According the Kremlin, Putin and Azerbaijani President Ilham Aliyev spoke on Tuesday “at the initiative of the Azerbaijani side.” The Russian leader phoned Prime Minister Nikol Pashinian on Wednesday.
The Kremlin’s readouts of the calls said they presented to Putin details of their trilateral meeting in Brussels with European Council President Charles Michel. It was the second Armenian-Azerbaijani summit hosted by Michel in less than two months.
Russian Foreign Minister Sergei Lavrov spoke with his Armenian and Azerbaijani counterparts the day after the May 22 summit. The Russian Foreign Ministry afterwards again criticized the European Union’s mediation efforts.
The ministry spokeswoman, Maria Zakharova, accused the EU of trying to “wedge” into the implementation of Armenian-Azerbaijani agreements brokered by Moscow earlier.
The agreements call for the demarcation of the Armenian-Azerbaijani border and the opening of transport links between the two South Caucasus states. Putin discussed their implementation with Aliyev and Pashinian.

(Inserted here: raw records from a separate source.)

Lemma rolledBack_rows (t : Z) (m : JSMap.t UTXO) (u : UTXO) :
  In u (JSMap.values (rolledBack t m)) ->
  blockHeight u <= t
  /\ exists u0, In u0 (JSMap.values m) /\ blockHeight u0 = blockHeight u.
Proof.
  unfold rolledBack, JSMap.values. intros H.
  apply in_map_iff in H. destruct H as [e [<- He]].
  apply filter_In in He. destruct He as [He Hk].
  apply in_map_iff in He. destruct He as [e0 [<- He0]].
  rewrite unmark_isAbove in Hk. unfold isAbove in Hk.
  destruct (unmarkEntry_same
              (idsOf (filter (fun u => blockHeight u >? t) (map snd m))) e0)
    as [_ [_ E3]].
  rewrite E3. split.
  - destruct (Z.gtb_spec (blockHeight (snd e0)) t); [discriminate | lia].
  - exists (snd e0). split; [apply in_map; exact He0 | reflexivity].
Qed.


(** * The shape of the store after one transaction *)

Lemma markedBy_refl (x : JSString) (l : JSMap.t UTXO) :
  Forall2 (markedBy x) l l.
Proof. induction l; constructor; [left; reflexivity | assumption]. Qed.

Lemma markedBy_trans (x : JSString) (l1 l2 l3 : JSMap.t UTXO) :
  Forall2 (markedBy x) l1 l2 -> Forall2 (markedBy x) l2 l3 ->
  Forall2 (markedBy x) l1 l3.
Proof.
  intros H12; revert l3; induction H12 as [|e1 e2 l1 l2 M12 _ IH];
    intros l3 H23; inversion H23; subst; constructor; [|apply IH; assumption].
  match goal with M23 : markedBy x e2 _ |- _ => destruct M23 as [-> | [S2 ->]] end;
    [exact M12|].
  destruct M12 as [-> | [S1 ->]]; [right; auto | simpl in S2; discriminate].
Qed.

Lemma markedBy_keys (x : JSString) (l l' : JSMap.t UTXO) :
  Forall2 (markedBy x) l l' -> map fst l' = map fst l.
Proof.
  induction 1 as [|e e' l l' M _ IH]; simpl; [reflexivity|].
  rewrite IH. destruct M as [-> | [_ ->]]; reflexivity.
Qed.

Lemma markedBy_same (x : JSString) (e e' : JSString * UTXO) :
  markedBy x e e' ->
  fst e' = fst e /\ txid (snd e') = txid (snd e)
  /\ vout (snd e') = vout (snd e)
  /\ blockHeight (snd e') = blockHeight (snd e).
Proof. intros [-> | [_ ->]]; simpl; auto. Qed.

An Armenian government statement said Putin welcomed the first session of an Armenian-Azerbaijani commission on the demarcation held on the border on May 24. It reaffirmed that the next session of the commission will be held in Moscow but gave no dates.

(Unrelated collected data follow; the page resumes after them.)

Lemma parse_tag_ok (tag clazz : string) (kind : option string) :
  parse_tag tag = Ok (clazz, kind) ↔
  word clazz
  ∧ (∀ k, kind = Some k → word k)
  ∧ (tag = format_tag clazz kind ∨ tag = format_tag clazz kind +:+ newline).
Proof.
  split.
  - unfold parse_tag. destruct tag as [|c s]; [done|].
    destruct (Ascii.eqb c "<") eqn:Ec;
      [apply Ascii.eqb_eq in Ec as ->|
       by repeat (case_match; simplify_eq; try done)].
    destruct (span_word s) as [w r] eqn:Es.
    apply span_word_spec in Es as (-> & Hw & Hr).
    destruct w as [|a w]; [done|].
    destruct r as [|c r]; [done|].
    destruct (Ascii.eqb c ">") eqn:Egt.
    { apply Ascii.eqb_eq in Egt as ->.
      destruct (at_end r) eqn:Eend; [|done]. intros [= <- <-].
      split; [by split|]. split; [done|].
      apply at_end_spec in Eend as [-> | ->]; [by left|right].
      by rewrite format_tag_app. }
    destruct (Ascii.eqb c ":") eqn:Ecolon;
      [apply Ascii.eqb_eq in Ecolon as ->|
       by repeat (case_match; simplify_eq; try done)].
    destruct (span_word r) as [w2 r2] eqn:Er.
    apply span_word_spec in Er as (-> & Hw2 & Hr2).
    destruct w2 as [|b w2]; [done|].
    destruct r2 as [|c2 r2]; [done|].
    destruct (Ascii.eqb c2 ">") eqn:Egt2;
      [apply Ascii.eqb_eq in Egt2 as ->|
       by repeat (case_match; simplify_eq; try done)].
    destruct (at_end r2) eqn:Eend; [|done]. intros [= <- <-].
    split; [by split|]. split; [by intros k [= <-]|].
    apply at_end_spec in Eend as [-> | ->]; [by left|right].
    by rewrite format_tag_app.
  - intros (Hc & Hk & [-> | ->]).
    + rewrite <-(append_nil_r (format_tag clazz kind)).
      by apply parse_tag_format.
    + by apply parse_tag_format.
Qed.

The statement said Putin and Pashinian agreed on the need to step up activities of a separate Russian-Armenian-Azerbaijani task force dealing with practical modalities of the transport links. It said they also discussed the possibility of kick-starting the work of the OSCE Minsk Group on Nagorno-Karabakh co-headed by the United States, Russia and France.
Moscow says that Washington and Paris stopped cooperating with it in the Minsk Group format after the Russian invasion of Ukraine. U.S. and French officials have not denied that.